For one thing, Xi's violence racially driven. Mao believed that CCP should avoid "Han chauvinism," the repression of China's racial minorities by its Han Chinese ethnic majority. Xi doesn't see it that way. He's obsessed with the fall of the USSR and, according to Thai, believes that the kind of diversity Mao borrowed from that erstwhile empire helped contribute its downfall. Xi's understanding of the ideal Chinese citizen demands more homogeneity, more secularism.
Put that racism together with the other new feature of Xi's violence - an economic imperative to develop surveillance technology as rapidly as possible - and you have what James Millward, a professor of history at Georgetown University, called "machine-learning-powered discrimination."
"Xi stopped 'hiding his lamp and biding his time' too soon," Millward said quoting a proverb about China's gradual, quiet ascendance to power. "Xinjiang makes China 2025 look like 'Black Mirror.' It has tainted the Chinese technological brand."
Research by Victor Shih, a professor of political economy at the University of California, shows that in the past two years, the Chinese Communist Party all but stopped meeting about reforming China's massive state-owned enterprises, something advanced economies - and especially the Trump administration - have been pushing for years. Instead the government is focused on marshalling the resources of the state to achieve specific political and economic aims. And what's happened in Xinjiang figures into those aims.
"A decade ago the financial system threw resources at state firms so that they could generate growth," Dinny McMahon, a researcher at the Paulson Institute, a think tank dedicated to US-China relations, told Business Insider.
"Today, state firms can still access financial resources, but they're expected to generate growth in ways that serve the national interest (i.e., by moving up the value-added chain and into tech), and by ensuring their internal working culture is politically correct.

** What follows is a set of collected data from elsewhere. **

Lemma draw_target_ok target : NoDup (fst <$> target) -> (forall p, p ∈ target -> 0 <= GetWeight p.2) ->
  target <> [] -> exists l c, draw_target Intn target = Some l /\ (l, c) ∈ target /\
    (0 < GetWeight c \/ forall p, p ∈ target -> GetWeight p.2 = 0).
Proof.
  intros Hnd Hw Hne. pose proof (smoothing_total target Hne Hw) as Ht. unfold draw_target.
  destruct (smoothing _ _) as [[sumWeight factor] adjustment] eqn:Es. destruct Ht as (Hf & Ha & Hpos & Hsum).
  pose proof (SliceStable_perm (fun a b => routing_less a.2 b.2) target) as Hperm.
  set (weight := fun p : positive * Channel => effective factor adjustment p.2) in *.
  destruct (pick_weighted_total weight (SliceStable (fun a b => routing_less a.2 b.2) target)
              (Intn (sumWeight * factor))) as ([l c] & Hp & Hin & Hpos').
  - intros y Hy. rewrite Hperm in Hy. by apply (effective_nonneg target).
  - rewrite (sumZ_perm weight _ _ Hperm), Hsum. by apply Intn_below.
  - exists l, c. rewrite Hp. rewrite Hperm in Hin. split; [done|]. split; [done|].
    unfold weight, effective in Hpos'. simpl in Hpos'.
    unfold smoothing in Es.
    destruct (Z.eqb_spec (sumZ (fun p => GetWeight p.2) target) 0) as [E|E].
    + right. clear - E Hw. induction target as [|q l IH]; [by intros p ?%elem_of_nil|]. simpl in E.
      pose proof (Hw q ltac:(by left)).
      pose proof (sumZ_nonneg (fun p => GetWeight p.2) l ltac:(intros y Hy; apply Hw; by right)).
      intros p [->|Hp]%elem_of_cons; [lia|]. apply IH; [|lia|done]. intros y Hy. apply Hw. by right.
    + left. specialize (Hw _ Hin). simpl in Hw. destruct (_ <? 10); simplify_eq; nia.
Qed.

Lemma Forall2_elem_r {A B} (R : A -> B -> Prop) l k y : Forall2 R l k -> y ∈ k -> exists x, x ∈ l /\ R x y.
Proof.
  induction 1 as [|a b l k Hab Hlk IH]; [by intros ?%elem_of_nil|].
  intros [->|Hy]%elem_of_cons; [exists a; split; [by left|done]|].
  destruct (IH Hy) as (x & Hx & Hr). exists x. split; [by right|done].
Qed.
Lemma Forall2_elem_l {A B} (R : A -> B -> Prop) l k x : Forall2 R l k -> x ∈ l -> exists y, y ∈ k /\ R x y.
Proof.
  induction 1 as [|a b l k Hab Hlk IH]; [by intros ?%elem_of_nil|].
  intros [->|Hy]%elem_of_cons; [exists b; split; [by left|done]|].
  destruct (IH Hy) as (y & Hx & Hr). exists y. split; [by right|done].
Qed.
Lemma objects_distinct w ids objects : consistent w ids ->
  Forall2 (fun id p => cached w id = Some p) ids objects -> NoDup (fst <$> objects).
Proof.
  intros (Hnd & _ & _ & Hinj) H2. induction H2 as [|id [l c] ids objects Hid H2 IH]; [constructor|].
  apply NoDup_cons in Hnd as [Hn Hnd]. rewrite fmap_cons. apply NoDup_cons. split; [|by apply IH].
  intros ([l' c'] & E & Hin)%list_elem_of_fmap. simpl in E. subst l'.
  destruct (Forall2_elem_r _ _ _ _ H2 Hin) as (id' & Hid' & Hc').
  by rewrite (Hinj _ _ _ _ _ Hid Hc') in Hn.
Qed.

(** With a consistent cache, a request gets a channel exactly when the cache lists
    one for its group and model: one of the listed ones, of the priority of its retry
    (the retry-th highest, at last the lowest), and one with weight 0 only when all
    channels of that priority have weight 0. *)
Theorem cached_choice_spec w group model retry requestPath :
  0 <= retry -> consistent w (candidates compile w group model requestPath) ->
  match pick_cached compile Intn w group model retry requestPath with
  | (None, None) => candidates compile w group model requestPath = []
  | (Some l, None) => exists id c, id ∈ candidates compile w group model requestPath /\
      cached w id = Some (l, c) /\
      ((1 < length (candidates compile w group model requestPath))%nat ->
       right_priority w retry (candidates compile w group model requestPath) c)
  | (_, Some _) => False
  end.
Proof.
  intros Hr Hcons. unfold pick_cached. destruct (candidates compile w group model requestPath)
    as [|id [|id2 ids]] eqn:Ec; [done| |].
  { destruct Hcons as (_ & Hs & _). destruct (Hs id ltac:(by left)) as [[l c] Hl]. rewrite Hl.
    exists id, c. split; [by left|]. split; [done|]. simpl. lia. }
  pose proof Hcons as (Hnd & Hs & Hw & Hinj).
  destruct (cached_all_ok w (id :: id2 :: ids) Hs) as (objects & E & H2). rewrite E.
  pose proof (objects_distinct _ _ _ Hcons H2) as Hdist.
  assert (Hne : objects <> []) by (inversion H2; done).
  destruct (target_priority_rank retry objects Hne Hr) as [Hin Hrank].
  assert (Htn : targets retry objects <> []).
  { rewrite elem_of_remove_dups in Hin. apply list_elem_of_fmap in Hin as (p & Ep & Hp). intros Et.
    assert (Hpt : p ∈ targets retry objects).
    { apply list_elem_of_In, filter_In. split; [by apply list_elem_of_In|]. by apply Z.eqb_eq. }
    rewrite Et in Hpt. by apply elem_of_nil in Hpt. }
  assert (Hsub : forall p, p ∈ targets retry objects -> p ∈ objects /\ GetPriority p.2 = target_priority retry objects).
  { intros p Hp. apply list_elem_of_In, filter_In in Hp as [Hp1 Hp2]. apply Z.eqb_eq in Hp2.
    split; [by apply list_elem_of_In|done]. }
  destruct (draw_target_ok (targets retry objects)) as (l & c & Hd & Hlc & Hwt); [| |done|].
  { unfold targets. generalize (target_priority retry objects). intros tp. clear - Hdist. induction objects as [|p l IH]; [constructor|].
    rewrite fmap_cons in Hdist. apply NoDup_cons in Hdist as [Hn Hd]. simpl. destruct (_ =? _); [|by apply IH].
    rewrite fmap_cons. apply NoDup_cons. split; [|by apply IH]. intros (q & Eq & Hq)%list_elem_of_fmap.
    apply list_elem_of_In, filter_In in Hq as [Hq _]. apply Hn. rewrite Eq.
    apply list_elem_of_fmap_2. by apply list_elem_of_In. }
  { intros [l c] Hp. destruct (Hsub _ Hp) as [Ho _].
    destruct (Forall2_elem_r _ _ _ _ H2 Ho) as (id' & _ & Hid'). by eapply Hw. }
  destruct (targets retry objects) as [|p0 ps0] eqn:Etargets; [done|]. rewrite Hd.
  destruct (Hsub _ Hlc) as [Ho Hp]. simpl in Hp.
  destruct (Forall2_elem_r _ _ _ _ H2 Ho) as (id' & Hid' & Hc').
  exists id', c. split; [done|]. split; [done|]. intros _. exists objects. split; [done|].
  rewrite Hp. split; [done|]. destruct Hwt as [?|Hall]; [by left|right].
  intros id'' l' c' Hin'' Hc'' Hpr. destruct (Forall2_elem_l _ _ _ _ H2 Hin'') as (p & Hpo & Hpc).
  rewrite Hpc in Hc''. simplify_eq. apply (Hall (l', c')). rewrite <- Etargets.
  apply list_elem_of_In, filter_In. split; [by apply list_elem_of_In|]. apply Z.eqb_eq. simpl. congruence.
Qed.
End chosen.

The role of state companies is now as much about the Party's control over society as much as it is about the structure of the economy."
In these ways, what's happening in Xinjiang is a two-pronged solution for what Xi believes allies China. It is a fix for a lack of social cohesion, and it's a way to secure economic advancement and global leadership with Chinese Communist Party characteristics.

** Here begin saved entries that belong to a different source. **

(* ===== verification/ChannelAdminProofs.v ===== *)
(** * The abilities follow the channels

    Every administrative operation that succeeds leaves the abilities table with
    exactly the rows that its channels call for; the repair restores that from any
    state.  The exceptions found are at the end. *)

From S2P Require Import Prelude GoStd GoFloat World Sample ModelUtils SubscriptionTime Subscription AdvancedCustom ChannelModel Ability ChannelCache ChannelAdmin RoutingProofs RoutingSync.
Import GoStrings GoText.

(** ** Tables with some channels still to be entered *)

Definition expected (d : DB) (g m : string) (id : Z) : option Ability :=
  match d_channels d !! id with
  | Some c => if decide ((m, g) ∈ pairs_of c) then Some (with_priority (ability_of c m g)) else None
  | None => None
  end.
(** The channels [S] have no abilities, the others have theirs. *)
Definition agree_but (S : list Z) (d : DB) : Prop :=
  (forall id c, d_channels d !! id = Some c -> cn_Id c = id /\ id <> 0) /\
  forall g m id, d_abilities d !! (g, m, id) = if decide (id ∈ S) then None else expected d g m id.

Lemma agree_but_nil d : agree_but [] d -> agree d.
Proof.
  intros [Hk Ha]. split; [intros id c Hc; by destruct (Hk _ _ Hc)|]. intros g m id. rewrite Ha.
  by rewrite decide_False by by intros ?%elem_of_nil.
Qed.

(** A channel that is entered: its row was stored and it had no abilities. *)
Lemma insert_abilities_lookup c ps d g m id :
  (forall g m, d_abilities d !! (g, m, cn_Id c) = None \/
               d_abilities d !! (g, m, cn_Id c) = Some (with_priority (ability_of c m g))) ->
  d_abilities (insert_abilities ((fun p => ability_of c p.1 p.2) <$> ps) d) !! (g, m, id)
  = if decide (id = cn_Id c /\ (m, g) ∈ ps) then Some (with_priority (ability_of c m g))
    else d_abilities d !! (g, m, id).
Proof.
  unfold insert_abilities. revert d. induction ps as [|[m0 g0] ps IH]; intros d Hd.
  - rewrite decide_False; [done|]. by intros [_ ?%elem_of_nil].
  - simpl. set (d1 := insert_ability (ability_of c m0 g0) d).
    assert (H1 : forall k, d_abilities d1 !! k = if decide (k = (g0, m0, cn_Id c))
        then Some (with_priority (ability_of c m0 g0)) else d_abilities d !! k).
    { intros k. unfold d1, insert_ability. change (ability_key (ability_of c m0 g0)) with (g0, m0, cn_Id c).
      destruct (Hd g0 m0) as [E|E]; rewrite E; simpl.
      - destruct (decide (k = (g0, m0, cn_Id c))) as [->|Hne].
        + by rewrite lookup_insert_eq.
        + by rewrite lookup_insert_ne.
      - by destruct (decide (k = (g0, m0, cn_Id c))) as [->|]. }
    rewrite IH.
    + pose proof (elem_of_cons ps (m, g) (m0, g0)) as Hcons. rewrite H1.
      destruct (decide (id = cn_Id c /\ (m, g) ∈ ps)) as [[-> Hin]|Hn].
      * rewrite decide_True; [done|]. split; [done|]. by apply Hcons; right.
      * destruct (decide ((g, m, id) = (g0, m0, cn_Id c))) as [E|E].
        -- simplify_eq. rewrite decide_True; [done|]. split; [done|]. by apply Hcons; left.
        -- rewrite decide_False; [done|]. intros [-> Hx]. apply Hcons in Hx as [Hx|Hx]; [apply E; congruence|by apply Hn].
    + intros g' m'. rewrite H1. destruct (decide ((g', m', cn_Id c) = (g0, m0, cn_Id c))) as [E|E]; [|apply Hd].
      right. by injection E as -> ->.
Qed.
Lemma insert_abilities_channels l d : d_channels (insert_abilities l d) = d_channels d.
Proof.
  unfold insert_abilities. revert d. induction l as [|a l IH]; intros d; simpl; [done|].
  rewrite IH. unfold insert_ability. by destruct (_ !! _).
Qed.

Lemma enter_channel c d S : agree_but S d -> d_channels d !! cn_Id c = Some (row_of c) -> cn_Id c ∈ S ->
  agree_but (List.filter (fun id => negb (id =? cn_Id c)) S) (insert_abilities (abilities_of c) d).
Proof.
  intros [Hk Ha] Hc Hin. split.
  { intros id c'. rewrite insert_abilities_channels. apply Hk. }
  intros g m id. unfold abilities_of. rewrite insert_abilities_lookup.
  2:{ intros g' m'. left. rewrite Ha. by rewrite decide_True. }
  unfold expected. rewrite insert_abilities_channels. fold (expected d g m id). rewrite Ha.
  destruct (decide (id = cn_Id c)) as [->|Hne].
  - rewrite (decide_False (P := cn_Id c ∈ List.filter _ S)).
    2:{ rewrite elem_of_filter'. intros [_ Hx]. by rewrite Z.eqb_refl in Hx. }
    rewrite (decide_True (P := cn_Id c ∈ S)) by done. unfold expected. rewrite Hc.
    change (pairs_of (row_of c)) with (fresh_pairs [] (channel_pairs c)).
    change (ability_of (row_of c) m g) with (ability_of c m g).
    destruct (decide ((m, g) ∈ fresh_pairs [] (channel_pairs c))).
    + by rewrite decide_True.
    + rewrite decide_False; [done|]. by intros [_ ?].
  - rewrite decide_False by by intros [? _].
    destruct (decide (id ∈ S)) as [Hs|Hs].
    + rewrite decide_True; [done|]. apply elem_of_filter'. split; [done|].
      by apply negb_true_iff, Z.eqb_neq.
    + rewrite decide_False; [done|]. intros [? _]%elem_of_filter'. done.
Qed.

Lemma concat_chunk_fuel {A} fuel n (l : list A) : (0 < n)%nat -> (length l <= fuel)%nat ->
  concat (chunk_fuel fuel n l) = l.
Proof.
  intros Hn. revert l. induction fuel as [|fuel IH]; intros l Hl; [by destruct l; simpl in *; [|lia]|].
  destruct l as [|x l]; [done|]. cbn [chunk_fuel concat]. rewrite IH.
  - apply take_drop.
  - rewrite length_drop. simpl in *. lia.
Qed.
Lemma concat_Chunk {A} n (l : list A) : (0 < n)%nat -> concat (Chunk l n) = l.
Proof. intros. by apply concat_chunk_fuel. Qed.

(** ** Runs without failing calls *)

(** The world with other tables, as [h] sees them. *)
Definition quiet (w : World) : Prop := w_faults w = [].
Lemma db_exec_ok h f w : quiet w -> db_exec h f w = (Ok tt, exec_write h f w).
Proof. intros Hf. unfold db_exec. run_unfold. by rewrite ext_call_ok. Qed.
Lemma exec_write_view h f w : view h (exec_write h f w) = f (view h w).
Proof. destruct h; simpl; [done|]. unfold apply_log. by rewrite fold_left_app. Qed.
Lemma exec_write_quiet h f w : quiet w -> quiet (exec_write h f w).
Proof. by destruct h. Qed.

(** A computation that only writes through [h], to the tables [f] makes. *)
Definition writes {A} (h : handle) (m : MW A) (w : World) (a : A) (d : DB) : Prop :=
  exists w', m w = (Ok a, w') /\ quiet w' /\ view h w' = d /\ w_next_id w' = w_next_id w /\
    (h = HTX -> w_db w' = w_db w).

Lemma create_abilities_writes h c w : quiet w ->
  writes h (create_abilities h c) w tt (insert_abilities (abilities_of c) (view h w)).
Proof.
  unfold create_abilities. rewrite <- (concat_Chunk 50 (abilities_of c)) at 2 by lia.
  generalize (Chunk (abilities_of c) 50). intros chunks. revert w.
  induction chunks as [|l chunks IH]; intros w Hq; simpl; [by eexists|].
  destruct (IH (exec_write h (insert_abilities l) w)) as (w' & E & Hq' & Hv & Hn & Hdb).
  { by apply exec_write_quiet. }
  exists w'. rewrite run_bind, db_exec_ok by done. split; [done|]. split; [done|]. split.
  - rewrite Hv, exec_write_view. unfold insert_abilities. by rewrite fold_left_app.
  - split; [by rewrite Hn; destruct h|]. intros ->. by apply Hdb.
Qed.

(** ** Deleting and replacing *)

Lemma delete_abilities_lookup cond d k : d_abilities (delete_abilities cond d) !! k
  = match d_abilities d !! k with Some a => if cond a then None else Some a | None => None end.
Proof.
  unfold delete_abilities. simpl. rewrite map_lookup_filter. destruct (d_abilities d !! k) as [a|]; simpl; [|done].
  destruct (cond a) eqn:E; [by rewrite option_guard_False by congruence|by rewrite option_guard_True].
Qed.
Lemma delete_channels_lookup cond d id : d_channels (delete_channels cond d) !! id
  = match d_channels d !! id with Some c => if cond c then None else Some c | None => None end.
Proof.
  unfold delete_channels. simpl. rewrite map_lookup_filter. destruct (d_channels d !! id) as [c|]; simpl; [|done].
  destruct (cond c) eqn:E; [by rewrite option_guard_False by congruence|by rewrite option_guard_True].
Qed.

A surveillance iron curtain
Back in 2018 Hank Paulson, the former American Treasury Secretary of the United States and founder of the Paulson Institute, gave a speech warning that the US and China - through their various tit for tats - could accidentally find themselves behind an "economic iron curtain." The world once again, he said, is in danger of dividing itself in two.
A year later he reprised his speech, saying that the danger of this economic iron curtain developing is even more acute, especially along the lines of technology.
"Some in the United States now advocate a Cold War-style technology denial regime," he said. "And this is partly because of a growing consensus that China has been using policies and strategies that foster the indigenous development of high technology to set its own standards and, ultimately, pursue self-reliance."
Paulson is right, in part. There are some in Washington who bristle at the idea of Chinese self-reliance, and they should be more focused on US technological development instead.
On the other hand, Paulson's speech is incomplete. In it, he made no mention of surveillance or Xinjiang, of repression as a means of technological advancement. He mentions the Western value of openness, but not the Western value of human rights.
Failing to mention those values over-simplifies technological competition between US and China in this moment. And it risks allowing the planet to divide itself behind a surveillance iron curtain, creating a world where some people have freedom from technological weapons of mass surveillance and some do not.
If we're going to acknowledge what's happening in Xinjiang, we have to acknowledge it's a testing ground for those kinds of weapons and it's China's aim to enrich itself by unleashing them on the world.